Problem description: From the first line to the last, return the data exactly as written.

---------- Data supplied

(* ===== verification/Inventory.v ===== *)
(** * Customer premises equipment: stock, issue, return, purchases

    internal/inventory, internal/api/inventory.go and internal/db/inventory.go
    over the tables of migration 027. Subscribers exist in another component:
    [subscribed] tells which ids the foreign key accepts. A handler's result is
    its HTTP status; the audit log holds each entry's action and target. *)

From S2P Require Import Prelude GoStrings Decimal Subscribers.
From stdpp Require Import sorting.

Local Open Scope Z_scope.

Module Inventory.

Definition StatusInStock : string := "in_stock".
Definition StatusIssued : string := "issued".
Definition StatusReturned : string := "returned".
Definition StatusFaulty : string := "faulty".

Definition ValidStatus (s : string) : bool :=
  String.eqb s StatusInStock || String.eqb s StatusReturned || String.eqb s StatusFaulty.

(** ** State *)

Record DeviceType : Type := MkType { t_Name : string; t_Vendor : string; ReorderThreshold : Z }.

Record Device : Type := MkDevice {
  DeviceTypeID : Z;
  SerialNumber : string;
  MACAddress : option string;
  Status : string;
  Location : option string;
  SubscriberID : option Z;
  IssuedAt : option Z;
  Notes : option string
}.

--------------------

Result of this task:
(* ===== verification/Inventory.v ===== *)
(** * Customer premises equipment: stock, issue, return, purchases

    internal/inventory, internal/api/inventory.go and internal/db/inventory.go
    over the tables of migration 027. Subscribers exist in another component:
    [subscribed] tells which ids the foreign key accepts. A handler's result is
    its HTTP status; the audit log holds each entry's action and target. *)

From S2P Require Import Prelude GoStrings Decimal Subscribers.
From stdpp Require Import sorting.

Local Open Scope Z_scope.

Module Inventory.

Definition StatusInStock : string := "in_stock".
Definition StatusIssued : string := "issued".
Definition StatusReturned : string := "returned".
Definition StatusFaulty : string := "faulty".

Definition ValidStatus (s : string) : bool :=
  String.eqb s StatusInStock || String.eqb s StatusReturned || String.eqb s StatusFaulty.

(** ** State *)

Record DeviceType : Type := MkType { t_Name : string; t_Vendor : string; ReorderThreshold : Z }.

Record Device : Type := MkDevice {
  DeviceTypeID : Z;
  SerialNumber : string;
  MACAddress : option string;
  Status : string;
  Location : option string;
  SubscriberID : option Z;
  IssuedAt : option Z;
  Notes : option string
}.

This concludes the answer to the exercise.